[Saved data entries]
(** X5: whatever the channel and the engine do, the status events
    [run_scan] attempts carry the progress values 0, 10, 20, 100 in this
    order, up to the point where the run stops; at most six messages are
    attempted, and progress 100 is only announced when the engine could be
    run and returned. *)
Theorem run_scan_progress {L : Type} (env : Env) (model_name : string)
  (probes : list string) (detectors : option (list string))
  (websocket : WebSocket) (scan_id : string) (w : World) (l : L) :
  exists (r : outcome (option ScanResult.t)) (w' : World)
         (new : list (event * option exn)) (k : nat),
    run_scan env model_name probes detectors websocket scan_id (w, l)
    = (r, (w', l))
    /\ sent w' = (sent w ++ new)%list
    /\ List.length new <= 6
    /\ progress_values (map fst new) = firstn k [0; 10; 20; 100]
    /\ (In 100 (progress_values (map fst new)) ->
        run_succeeds env model_name probes detectors scan_id = true).
Proof.
  unfold run_scan. run_all.
  all: eexists; eexists; eexists.
  all: first [ exists 1; split; [reflexivity|]; collect_sent;
               split; [reflexivity|]; split; [simpl; lia|];
               split; [reflexivity|]
             | exists 2; split; [reflexivity|]; collect_sent;
               split; [reflexivity|]; split; [simpl; lia|];
               split; [reflexivity|]
             | exists 3; split; [reflexivity|]; collect_sent;
               split; [reflexivity|]; split; [simpl; lia|];
               split; [reflexivity|]
             | exists 4; split; [reflexivity|]; collect_sent;
               split; [reflexivity|]; split; [simpl; lia|];
               split; [reflexivity|] ].
  all: simpl; intros Hin;
    try (repeat destruct Hin as [Hin | Hin]; try discriminate Hin;
         now elim Hin).
  all: unfold run_succeeds;
    repeat match goal with
      | E : _ = None |- _ => rewrite E
      end; reflexivity.
Qed.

● **WORK ORDER**
Each entry is to be returned in full, character for character.

● **EXERCISE OUTPUT**
(** X5: whatever the channel and the engine do, the status events
    [run_scan] attempts carry the progress values 0, 10, 20, 100 in this
    order, up to the point where the run stops; at most six messages are
    attempted, and progress 100 is only announced when the engine could be
    run and returned. *)
Theorem run_scan_progress {L : Type} (env : Env) (model_name : string)
  (probes : list string) (detectors : option (list string))
  (websocket : WebSocket) (scan_id : string) (w : World) (l : L) :
  exists (r : outcome (option ScanResult.t)) (w' : World)
         (new : list (event * option exn)) (k : nat),
    run_scan env model_name probes detectors websocket scan_id (w, l)
    = (r, (w', l))
    /\ sent w' = (sent w ++ new)%list
    /\ List.length new <= 6
    /\ progress_values (map fst new) = firstn k [0; 10; 20; 100]
    /\ (In 100 (progress_values (map fst new)) ->
        run_succeeds env model_name probes detectors scan_id = true).
Proof.
  unfold run_scan. run_all.
  all: eexists; eexists; eexists.
  all: first [ exists 1; split; [reflexivity|]; collect_sent;
               split; [reflexivity|]; split; [simpl; lia|];
               split; [reflexivity|]
             | exists 2; split; [reflexivity|]; collect_sent;
               split; [reflexivity|]; split; [simpl; lia|];
               split; [reflexivity|]
             | exists 3; split; [reflexivity|]; collect_sent;
               split; [reflexivity|]; split; [simpl; lia|];
               split; [reflexivity|]
             | exists 4; split; [reflexivity|]; collect_sent;
               split; [reflexivity|]; split; [simpl; lia|];
               split; [reflexivity|] ].
  all: simpl; intros Hin;
    try (repeat destruct Hin as [Hin | Hin]; try discriminate Hin;
         now elim Hin).
  all: unfold run_succeeds;
    repeat match goal with
      | E : _ = None |- _ => rewrite E
      end; reflexivity.
Qed.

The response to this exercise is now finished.